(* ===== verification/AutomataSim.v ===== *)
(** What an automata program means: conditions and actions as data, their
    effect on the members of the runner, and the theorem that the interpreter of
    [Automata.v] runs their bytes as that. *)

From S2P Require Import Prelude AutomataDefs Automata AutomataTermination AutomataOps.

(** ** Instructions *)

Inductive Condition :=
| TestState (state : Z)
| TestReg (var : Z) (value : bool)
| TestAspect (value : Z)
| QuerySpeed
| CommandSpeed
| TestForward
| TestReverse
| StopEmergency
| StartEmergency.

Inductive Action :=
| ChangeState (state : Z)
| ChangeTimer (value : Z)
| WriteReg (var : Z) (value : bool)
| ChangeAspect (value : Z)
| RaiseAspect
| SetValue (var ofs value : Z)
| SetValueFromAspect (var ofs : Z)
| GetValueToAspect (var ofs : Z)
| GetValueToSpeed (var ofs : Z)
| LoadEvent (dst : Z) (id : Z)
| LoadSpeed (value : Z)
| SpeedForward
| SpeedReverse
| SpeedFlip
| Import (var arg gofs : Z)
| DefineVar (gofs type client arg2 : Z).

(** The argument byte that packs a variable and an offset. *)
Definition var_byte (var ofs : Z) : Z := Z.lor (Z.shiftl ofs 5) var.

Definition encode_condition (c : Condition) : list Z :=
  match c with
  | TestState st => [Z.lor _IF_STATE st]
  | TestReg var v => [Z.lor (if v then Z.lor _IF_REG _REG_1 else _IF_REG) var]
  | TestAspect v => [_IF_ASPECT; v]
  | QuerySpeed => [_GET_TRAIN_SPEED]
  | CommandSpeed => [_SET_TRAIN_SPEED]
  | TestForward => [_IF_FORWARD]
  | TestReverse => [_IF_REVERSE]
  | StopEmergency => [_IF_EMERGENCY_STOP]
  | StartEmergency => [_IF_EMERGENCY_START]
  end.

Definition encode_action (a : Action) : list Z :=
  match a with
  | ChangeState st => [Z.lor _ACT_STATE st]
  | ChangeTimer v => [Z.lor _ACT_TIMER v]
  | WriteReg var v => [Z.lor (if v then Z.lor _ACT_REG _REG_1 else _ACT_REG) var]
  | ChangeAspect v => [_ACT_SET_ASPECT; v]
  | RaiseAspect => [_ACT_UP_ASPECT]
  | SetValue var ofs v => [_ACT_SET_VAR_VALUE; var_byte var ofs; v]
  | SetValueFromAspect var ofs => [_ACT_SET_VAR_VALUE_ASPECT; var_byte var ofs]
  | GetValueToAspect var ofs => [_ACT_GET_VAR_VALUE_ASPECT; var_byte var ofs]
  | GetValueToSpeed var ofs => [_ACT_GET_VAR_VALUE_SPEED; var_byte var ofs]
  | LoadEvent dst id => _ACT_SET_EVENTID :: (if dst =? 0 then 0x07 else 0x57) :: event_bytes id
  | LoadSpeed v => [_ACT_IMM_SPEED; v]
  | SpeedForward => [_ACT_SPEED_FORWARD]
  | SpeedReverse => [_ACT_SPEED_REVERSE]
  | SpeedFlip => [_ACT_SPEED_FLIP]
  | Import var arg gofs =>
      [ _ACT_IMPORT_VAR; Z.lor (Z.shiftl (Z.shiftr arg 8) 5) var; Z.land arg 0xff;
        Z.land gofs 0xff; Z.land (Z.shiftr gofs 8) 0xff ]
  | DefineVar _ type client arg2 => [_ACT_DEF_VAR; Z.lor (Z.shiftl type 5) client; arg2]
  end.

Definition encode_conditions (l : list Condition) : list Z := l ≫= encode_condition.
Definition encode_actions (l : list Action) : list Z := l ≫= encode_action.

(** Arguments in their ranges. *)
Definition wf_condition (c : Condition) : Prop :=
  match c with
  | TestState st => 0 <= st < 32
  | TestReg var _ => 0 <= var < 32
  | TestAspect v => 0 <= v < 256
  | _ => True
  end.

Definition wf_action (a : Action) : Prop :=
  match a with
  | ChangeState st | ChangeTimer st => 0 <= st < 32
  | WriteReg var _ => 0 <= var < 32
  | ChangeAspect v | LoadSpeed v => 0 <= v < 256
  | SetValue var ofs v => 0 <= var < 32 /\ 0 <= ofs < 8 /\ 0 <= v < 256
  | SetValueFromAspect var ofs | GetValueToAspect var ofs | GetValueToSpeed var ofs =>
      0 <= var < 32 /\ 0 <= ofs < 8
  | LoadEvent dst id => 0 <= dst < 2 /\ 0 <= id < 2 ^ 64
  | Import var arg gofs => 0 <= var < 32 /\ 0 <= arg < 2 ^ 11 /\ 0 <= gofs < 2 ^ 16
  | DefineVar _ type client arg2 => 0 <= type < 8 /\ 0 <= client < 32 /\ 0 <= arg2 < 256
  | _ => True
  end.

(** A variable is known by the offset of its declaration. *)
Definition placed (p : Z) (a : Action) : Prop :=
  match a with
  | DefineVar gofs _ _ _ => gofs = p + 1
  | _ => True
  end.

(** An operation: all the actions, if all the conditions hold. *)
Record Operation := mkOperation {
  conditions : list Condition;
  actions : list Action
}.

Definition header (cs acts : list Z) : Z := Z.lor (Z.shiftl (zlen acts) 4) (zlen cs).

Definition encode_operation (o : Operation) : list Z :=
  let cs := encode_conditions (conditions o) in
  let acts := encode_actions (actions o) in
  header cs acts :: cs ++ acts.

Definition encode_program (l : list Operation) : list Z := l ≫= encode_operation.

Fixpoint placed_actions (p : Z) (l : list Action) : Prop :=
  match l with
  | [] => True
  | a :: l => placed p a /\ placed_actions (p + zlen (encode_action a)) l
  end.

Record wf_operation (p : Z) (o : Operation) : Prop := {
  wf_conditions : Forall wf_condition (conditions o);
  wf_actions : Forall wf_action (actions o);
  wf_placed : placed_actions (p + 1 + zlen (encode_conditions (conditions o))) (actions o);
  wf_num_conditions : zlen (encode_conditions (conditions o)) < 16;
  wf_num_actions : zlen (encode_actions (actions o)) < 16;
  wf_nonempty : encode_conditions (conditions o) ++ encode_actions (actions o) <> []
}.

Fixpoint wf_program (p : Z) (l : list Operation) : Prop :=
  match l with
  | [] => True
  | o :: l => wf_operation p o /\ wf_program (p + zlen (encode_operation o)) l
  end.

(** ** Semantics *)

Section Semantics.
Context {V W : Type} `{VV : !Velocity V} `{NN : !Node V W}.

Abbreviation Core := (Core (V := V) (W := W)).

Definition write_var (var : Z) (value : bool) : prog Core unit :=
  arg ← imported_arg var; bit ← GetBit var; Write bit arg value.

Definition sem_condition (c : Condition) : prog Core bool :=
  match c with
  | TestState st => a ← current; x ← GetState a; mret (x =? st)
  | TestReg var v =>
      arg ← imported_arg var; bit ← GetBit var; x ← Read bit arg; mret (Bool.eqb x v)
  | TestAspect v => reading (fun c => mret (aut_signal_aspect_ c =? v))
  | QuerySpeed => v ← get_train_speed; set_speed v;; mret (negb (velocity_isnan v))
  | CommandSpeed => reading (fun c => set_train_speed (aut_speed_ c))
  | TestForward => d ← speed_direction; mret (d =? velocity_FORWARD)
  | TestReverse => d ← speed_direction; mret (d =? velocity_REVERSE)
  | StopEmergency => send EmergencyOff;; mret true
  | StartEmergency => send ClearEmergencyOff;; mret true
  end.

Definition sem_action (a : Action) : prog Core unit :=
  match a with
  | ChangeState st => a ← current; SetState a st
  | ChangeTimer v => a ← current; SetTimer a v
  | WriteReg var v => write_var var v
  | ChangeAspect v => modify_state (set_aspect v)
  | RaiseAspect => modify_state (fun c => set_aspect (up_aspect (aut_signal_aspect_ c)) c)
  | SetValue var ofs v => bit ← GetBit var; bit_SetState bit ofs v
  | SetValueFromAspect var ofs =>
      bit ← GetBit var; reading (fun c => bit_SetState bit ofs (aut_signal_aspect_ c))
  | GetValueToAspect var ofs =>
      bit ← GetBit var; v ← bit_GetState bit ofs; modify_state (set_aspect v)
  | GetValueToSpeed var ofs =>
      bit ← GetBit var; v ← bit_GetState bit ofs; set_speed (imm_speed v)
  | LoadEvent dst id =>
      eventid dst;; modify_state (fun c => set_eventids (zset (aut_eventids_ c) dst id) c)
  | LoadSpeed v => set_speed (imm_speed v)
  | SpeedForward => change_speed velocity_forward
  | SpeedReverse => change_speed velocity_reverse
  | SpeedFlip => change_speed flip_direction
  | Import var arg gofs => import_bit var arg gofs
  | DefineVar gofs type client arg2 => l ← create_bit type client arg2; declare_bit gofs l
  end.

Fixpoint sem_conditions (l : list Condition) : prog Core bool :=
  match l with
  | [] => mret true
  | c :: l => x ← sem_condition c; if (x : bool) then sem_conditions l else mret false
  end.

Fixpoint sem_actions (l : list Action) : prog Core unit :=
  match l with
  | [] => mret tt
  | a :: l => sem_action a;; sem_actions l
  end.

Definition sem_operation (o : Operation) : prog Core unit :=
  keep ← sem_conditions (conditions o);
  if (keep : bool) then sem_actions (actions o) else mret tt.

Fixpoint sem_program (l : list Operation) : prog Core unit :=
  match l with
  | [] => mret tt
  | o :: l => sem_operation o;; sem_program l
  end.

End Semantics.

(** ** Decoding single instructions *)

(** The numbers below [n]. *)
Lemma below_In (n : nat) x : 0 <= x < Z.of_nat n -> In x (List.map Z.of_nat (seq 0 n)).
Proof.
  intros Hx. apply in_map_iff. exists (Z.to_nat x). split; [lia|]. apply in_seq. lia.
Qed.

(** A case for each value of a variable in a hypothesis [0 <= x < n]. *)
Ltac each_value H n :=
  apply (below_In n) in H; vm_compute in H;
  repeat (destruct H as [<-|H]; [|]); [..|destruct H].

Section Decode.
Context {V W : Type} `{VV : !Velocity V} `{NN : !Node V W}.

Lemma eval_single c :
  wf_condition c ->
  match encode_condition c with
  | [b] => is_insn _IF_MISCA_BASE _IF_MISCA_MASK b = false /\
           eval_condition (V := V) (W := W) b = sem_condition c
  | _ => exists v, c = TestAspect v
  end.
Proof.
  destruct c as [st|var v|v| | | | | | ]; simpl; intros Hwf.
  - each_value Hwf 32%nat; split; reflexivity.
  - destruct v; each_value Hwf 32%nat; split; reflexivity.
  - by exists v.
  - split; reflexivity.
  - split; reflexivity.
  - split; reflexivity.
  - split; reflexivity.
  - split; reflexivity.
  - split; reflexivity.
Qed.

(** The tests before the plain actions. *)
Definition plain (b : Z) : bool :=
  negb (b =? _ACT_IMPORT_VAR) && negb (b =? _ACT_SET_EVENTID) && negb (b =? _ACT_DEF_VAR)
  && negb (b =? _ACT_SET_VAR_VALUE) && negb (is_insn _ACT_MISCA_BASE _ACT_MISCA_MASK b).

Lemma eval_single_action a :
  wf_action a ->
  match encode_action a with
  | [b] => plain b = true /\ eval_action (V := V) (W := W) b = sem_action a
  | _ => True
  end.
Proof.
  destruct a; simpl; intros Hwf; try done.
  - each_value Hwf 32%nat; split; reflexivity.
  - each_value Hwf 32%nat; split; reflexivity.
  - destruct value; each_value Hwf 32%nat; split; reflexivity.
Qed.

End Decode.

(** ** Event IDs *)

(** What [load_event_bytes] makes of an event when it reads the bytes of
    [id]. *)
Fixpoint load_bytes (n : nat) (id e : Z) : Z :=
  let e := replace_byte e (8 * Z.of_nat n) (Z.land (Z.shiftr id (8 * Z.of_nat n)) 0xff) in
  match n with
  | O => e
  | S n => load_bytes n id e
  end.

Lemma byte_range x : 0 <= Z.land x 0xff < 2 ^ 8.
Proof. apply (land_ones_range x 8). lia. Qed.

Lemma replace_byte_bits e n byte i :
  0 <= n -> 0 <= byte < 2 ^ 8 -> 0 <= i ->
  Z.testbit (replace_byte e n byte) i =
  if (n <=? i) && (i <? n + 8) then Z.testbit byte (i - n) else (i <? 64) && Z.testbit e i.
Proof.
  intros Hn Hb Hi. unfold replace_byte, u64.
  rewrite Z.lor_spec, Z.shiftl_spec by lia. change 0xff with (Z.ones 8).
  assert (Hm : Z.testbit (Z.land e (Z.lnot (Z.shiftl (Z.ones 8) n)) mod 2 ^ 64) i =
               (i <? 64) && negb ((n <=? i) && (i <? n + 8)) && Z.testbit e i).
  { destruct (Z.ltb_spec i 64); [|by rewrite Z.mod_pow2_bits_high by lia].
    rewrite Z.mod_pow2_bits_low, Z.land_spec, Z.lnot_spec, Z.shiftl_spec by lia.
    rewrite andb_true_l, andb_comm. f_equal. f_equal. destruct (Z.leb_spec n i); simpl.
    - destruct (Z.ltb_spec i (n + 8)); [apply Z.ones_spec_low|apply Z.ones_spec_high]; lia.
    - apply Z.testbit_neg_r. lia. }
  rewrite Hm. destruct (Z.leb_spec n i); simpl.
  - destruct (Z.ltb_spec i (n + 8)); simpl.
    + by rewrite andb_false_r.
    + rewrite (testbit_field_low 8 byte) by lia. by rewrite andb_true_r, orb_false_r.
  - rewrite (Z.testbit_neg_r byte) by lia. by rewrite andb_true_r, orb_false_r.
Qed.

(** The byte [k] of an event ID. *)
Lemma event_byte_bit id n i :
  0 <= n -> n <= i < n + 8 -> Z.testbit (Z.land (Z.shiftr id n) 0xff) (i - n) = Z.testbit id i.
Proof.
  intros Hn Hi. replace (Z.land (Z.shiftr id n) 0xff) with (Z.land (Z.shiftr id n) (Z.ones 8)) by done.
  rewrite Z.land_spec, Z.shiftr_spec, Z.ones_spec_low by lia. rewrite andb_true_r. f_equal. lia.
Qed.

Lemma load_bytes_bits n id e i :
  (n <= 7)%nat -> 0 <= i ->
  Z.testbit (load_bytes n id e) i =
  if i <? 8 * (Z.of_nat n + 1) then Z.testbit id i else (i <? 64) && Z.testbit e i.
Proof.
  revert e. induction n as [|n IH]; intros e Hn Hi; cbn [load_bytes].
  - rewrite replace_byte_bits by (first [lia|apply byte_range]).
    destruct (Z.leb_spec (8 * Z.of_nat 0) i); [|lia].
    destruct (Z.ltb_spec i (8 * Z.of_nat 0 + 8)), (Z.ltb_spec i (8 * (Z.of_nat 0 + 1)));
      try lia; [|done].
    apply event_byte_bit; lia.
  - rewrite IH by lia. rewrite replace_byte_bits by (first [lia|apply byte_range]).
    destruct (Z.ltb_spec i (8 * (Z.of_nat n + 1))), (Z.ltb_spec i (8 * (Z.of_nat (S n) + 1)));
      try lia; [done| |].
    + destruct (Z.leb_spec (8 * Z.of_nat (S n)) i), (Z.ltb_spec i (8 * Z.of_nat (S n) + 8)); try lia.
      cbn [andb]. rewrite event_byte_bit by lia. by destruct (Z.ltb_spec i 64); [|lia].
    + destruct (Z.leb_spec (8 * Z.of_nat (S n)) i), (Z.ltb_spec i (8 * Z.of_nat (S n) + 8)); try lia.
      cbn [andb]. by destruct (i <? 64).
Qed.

★ ★ ★ ★ ★

● To do: Report how many lines above hold "GetValueToAspect", number only.

● Response box: 4